For Mendelson's system, see :

We need :

Lemma 1.8 [ page 27 ] : $\vdash \varphi \to \varphi$.

With it, (Ax.1) and (Ax.2), we can prove Prop.1.9 (Deduction Th) [ page 28 ] and some useful results [ page 29 ]:

Corollary 1.10(a) : $\varphi \to \psi, \psi \to \tau \vdash \varphi \to \tau$

and :

Lemma 1.11(b) : $\vdash \lnot \lnot \varphi \to \varphi$.
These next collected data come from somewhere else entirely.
(* ===== verification/Lifecycle.v ===== *)
(** * client.go, connectionevents.go, keepalive.go: the life of a connection

    [handlers]: the registered event handlers. [connection]: connecting,
    disconnecting and reconnecting. [keepalive]: the pings and the reconnect they
    force. [connectionevents]: what the server says about the connection. *)

From S2P Require Import Prelude GoStrings Jid Node Requests PreKeys.

#[local] Open Scope string_scope.
#[local] Open Scope list_scope.
#[local] Open Scope Z_scope.

Module handlers.

(** A registered handler: its function ([true]: success) and id. *)
Section handlers.
Context {E : Type}.

Record wrappedEventHandler := mkHandler { fn : E -> bool; handler_id : Z }.

Record registry := mkRegistry { eventHandlers : list wrappedEventHandler; nextHandlerID : Z }.

Definition AddEventHandlerWithSuccessStatus (f : E -> bool) (r : registry) : Z * registry :=
  let nextID := u32 (nextHandlerID r + 1) in
  (nextID, mkRegistry (eventHandlers r ++ [mkHandler f nextID]) nextID).

Definition AddEventHandler (f : E -> unit) (r : registry) : Z * registry :=
  AddEventHandlerWithSuccessStatus (fun e => let _ := f e in true) r.

(** [copy(l[i:], l[i+1:])]: the elements after [i] move down, the last stays. *)
Definition copy_down (i : nat) (l : list wrappedEventHandler) : list wrappedEventHandler :=
  take i l ++ drop (Datatypes.S i) l ++ drop (length l - 1) l.

Fixpoint index_of (id : Z) (l : list wrappedEventHandler) : option nat :=
  match l with
  | [] => None
  | h :: l => if handler_id h =? id then Some O else Datatypes.S <$> index_of id l
  end.

Definition RemoveEventHandler (id : Z) (r : registry) : bool * registry :=
  let l := eventHandlers r in
  match index_of id l with
  | None => (false, r)
  | Some O => (true, mkRegistry (drop 1 l) (nextHandlerID r))
  | Some index =>
      let l := if (index <? length l - 1)%nat then copy_down index l else l in
      (true, mkRegistry (take (length l - 1) l) (nextHandlerID r))
  end.

Definition RemoveEventHandlers (r : registry) : registry := mkRegistry [] (nextHandlerID r).

(** The ids of the handlers that are run, up to the first that fails. *)
Fixpoint dispatch (evt : E) (l : list wrappedEventHandler) : list Z * bool :=
  match l with
  | [] => ([], false)
  | h :: l =>
      if fn h evt then let '(ids, failed) := dispatch evt l in (handler_id h :: ids, failed)
      else ([handler_id h], true)
  end.

Definition dispatchEvent (evt : E) (r : registry) : list Z * bool := dispatch evt (eventHandlers r).

Lemma index_of_split id l i : index_of id l = Some i ->
  exists l1 h l2, l = l1 ++ h :: l2 /\ length l1 = i /\ handler_id h = id /\ Forall (fun x => handler_id x <> id) l1.
Proof.
  revert i. induction l as [|h l IH]; intros i; cbn [index_of]; [done|]. destruct (Z.eqb_spec (handler_id h) id) as [E0|E0].
  - intros [= <-]. by exists [], h, l.
  - destruct (index_of id l) as [j|]; [|done]. intros [= <-]. destruct (IH j eq_refl) as (l1 & h' & l2 & -> & Hl & Hid & Hn).
    exists (h :: l1), h', l2. cbn. rewrite Hl. split; [done|]. split; [done|]. split; [done|]. by constructor.
Qed.

Lemma index_of_none id l : index_of id l = None <-> Forall (fun x => handler_id x <> id) l.
Proof.
  induction l as [|h l IH]; cbn [index_of]; [by split|]. rewrite Forall_cons. destruct (Z.eqb_spec (handler_id h) id).
  - split; [done|]. by intros [? _].
  - rewrite <- IH. destruct (index_of id l); cbn; [by split; [|intros []]|by split].
Qed.

(** Removing a handler takes the first with the id out of the list and leaves
    the others in their order; without one nothing changes. *)
Theorem RemoveEventHandler_removes id r :
  (exists l1 h l2, eventHandlers r = l1 ++ h :: l2 /\ handler_id h = id /\ Forall (fun x => handler_id x <> id) l1 /\
     RemoveEventHandler id r = (true, mkRegistry (l1 ++ l2) (nextHandlerID r))) \/
  (Forall (fun x => handler_id x <> id) (eventHandlers r) /\ RemoveEventHandler id r = (false, r)).
Proof.
  unfold RemoveEventHandler. destruct (index_of id (eventHandlers r)) as [i|] eqn:E0; [|right; split; [by apply index_of_none|done]].
  left. apply index_of_split in E0 as (l1 & h & l2 & E1 & Hl & Hid & Hn). exists l1, h, l2. split; [done|]. split; [done|]. split; [done|].
  rewrite E1. destruct i as [|i].
  - destruct l1; [|done]. done.
  - f_equal. f_equal. rewrite length_app. cbn [length]. destruct (Nat.ltb_spec (Datatypes.S i) (length l1 + Datatypes.S (length l2) - 1)) as [Hlt|Hge].
    + unfold copy_down. rewrite <- Hl, take_app_length.
      replace (drop (Datatypes.S (length l1)) (l1 ++ h :: l2)) with l2.
      2: { rewrite drop_app. replace (Datatypes.S (length l1) - length l1)%nat with 1%nat by lia. rewrite (drop_ge l1) by lia. done. }
      rewrite !length_app, length_drop, !length_app. cbn [length].
      replace (length l1 + (length l2 + (length l1 + Datatypes.S (length l2) - (length l1 + Datatypes.S (length l2) - 1))) - 1)%nat
        with (length (l1 ++ l2)) by (rewrite length_app; lia).
      by rewrite app_assoc, take_app_length.
    + assert (l2 = []) as -> by (apply length_zero_iff_nil; lia). rewrite app_nil_r, length_app. cbn [length].
      replace (length l1 + 1 - 1)%nat with (length l1) by lia. apply take_app_length.
Qed.

End handlers.

End handlers.

Module connection.
(* ===== verification/Send.v ===== *)
(** * send.go: sending messages

    [kinds]: what kind of message a message is, from the fields that are set.
    [phash]: the hash of a list of devices. [encrypting]: encrypting a message
    for every device of its recipients. [sending]: the stanzas of direct, group,
    peer and newsletter messages, and SendMessage, from the recipient's
    identifier to the server's answer. *)

From S2P Require Import Prelude GoStrings StateErr Jid Node Crypto Requests Sql PreKeys Sessions MsgSecret Messages.
From stdpp Require Import sorting.

#[local] Open Scope string_scope.
#[local] Open Scope list_scope.
#[local] Open Scope Z_scope.

Module kinds.

(** The fields of the generated types that sending a message looks at or sets.
    Pointers are options; what a FutureProofMessage wraps may be nil. *)
Record MessageKey := mkKey { FromMe : bool; KeyID : string; RemoteJID : string; Participant : option string }.

Inductive ProtocolType :=
  | REVOKE | EPHEMERAL_SETTING | MESSAGE_EDIT | APP_STATE_SYNC_KEY_REQUEST | PEER_DATA_OPERATION_REQUEST_MESSAGE
  | OtherProtocol (n : Z).

#[export] Instance ProtocolType_eq_dec : EqDecision ProtocolType.
Proof. solve_decision. Defined.
(* ===== verification/AppStateSync.v ===== *)
(** * appstate.go: fetching, applying and sending app state

    The client's side of app state, over the processor of AppState.v: parsing the
    server's patch lists (appstate/decode.go), fetching pages until there are no
    more, what mutations do to the stores and which events they give, asking for
    missing keys, sending patches with one retry, and recovery. Events are
    collected in the order they are dispatched; goroutines that only dispatch are
    taken to have run. *)

From S2P Require Import Prelude GoStrings StateErr Jid Node Crypto LTHash AppStateStore AppState AppStateProofs AppStateEncode.
From S2P Require Import Requests Sql Contacts TCToken History.

#[local] Open Scope string_scope.
#[local] Open Scope list_scope.
#[local] Open Scope Z_scope.

Module appstate_sync.

Import lthash attrs jid requests appstate appstate_proofs appstate_encode.

(** ** Patch lists *)

Inductive parse_error := ErrUnmarshal | ErrDownload | ErrNoMutations | ErrAttrs (l : list attr_error).

Section parsing.
Context {P : AppStateProto}.
(** The reference in a snapshot node; what a reference downloads to. *)
Context (unmarshal_reference : bytes -> option bytes) (downloadExternal : bytes -> option bytes).
Lemma code_letters_of b : length b = 5%nat -> DecodeString (EncodeToString b) = Some b /\ String.length (EncodeToString b) = 8%nat.
Proof.
  intros Hb.
  assert (EncodeToString b = letters (group b) 8) as ->.
  { destruct b as [|b0 [|b1 [|b2 [|b3 [|b4 [|]]]]]]; try done. unfold EncodeToString. cbn [length encode_groups take drop]. apply str_app_nil_r. }
  split; [|apply length_letters]. unfold DecodeString. rewrite length_letters. cbn [Nat.eqb].
  rewrite <- (str_app_nil_r (letters _ _)), letters_read, digits_value by lia. cbn [word_of mbind option_bind].
  destruct (group_from b 0) as [_ H]. unfold blen in H. rewrite Hb in H. rewrite Z.mul_0_l, Z.add_0_l, Z.mod_small by exact H.
  f_equal. pose proof (bytes_of_group b 0) as Hg. by rewrite Hb in Hg.
Qed.

(** The letters of a code say its bytes: five bytes become eight letters of the
    alphabet, which decode to the same five bytes. *)
Theorem code_letters b : length b = 5%nat -> DecodeString (EncodeToString b) = Some b /\ String.length (EncodeToString b) = 8%nat.
Proof. apply code_letters_of. Qed.

(** ** Linking by a code *)

Section by_code.
Context {C : Crypto} {CL : CryptoLaws C} {W : Type} (V : services (W := W)).

#[local] Notation client := (client W).

Lemma length_stream key iv n : length (ctr_stream key iv n) = n.
Proof.
  unfold ctr_stream. rewrite length_take, length_concat.
  assert (forall l, list_sum (map length (map (fun i => aes_block_enc key (counter iv i)) l)) = 16 * length l)%nat as ->.
  { induction l as [|i l IH]; [done|]. cbn [map list_sum foldr length] in *. rewrite (cbcutil.aes_enc_length aes_block_enc aes_block_dec).
    unfold list_sum in IH. rewrite IH. lia. }
  rewrite length_seq. pose proof (Nat.div_mod_eq n 16). pose proof (Nat.mod_upper_bound n 16 ltac:(lia)). lia.
Qed.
First, we can prove the "easy" version :

a) if $\Gamma \cup \{ \lnot \gamma \}$ is inconsistent, then $\Gamma ⊢ \gamma$.

Proof

1) $\Gamma \cup \{ \lnot \gamma \}$ is inconsistent, i.e. $\Gamma \cup \{ \lnot \gamma \} \vdash \varphi$ and $\Gamma \cup \{ \lnot \gamma \} \vdash \lnot \varphi$, for some formula $\varphi$

Thus :

2) $\Gamma \vdash \lnot \gamma \to \varphi$ --- from 1) by Ded.Th

3) $\Gamma \vdash \lnot \gamma \to \lnot \varphi$ --- from 1) by Ded.Th

4) $\vdash (\lnot \gamma \to \lnot \varphi) \to ((\lnot \gamma \to \varphi) \to \gamma)$ --- (Ax.3)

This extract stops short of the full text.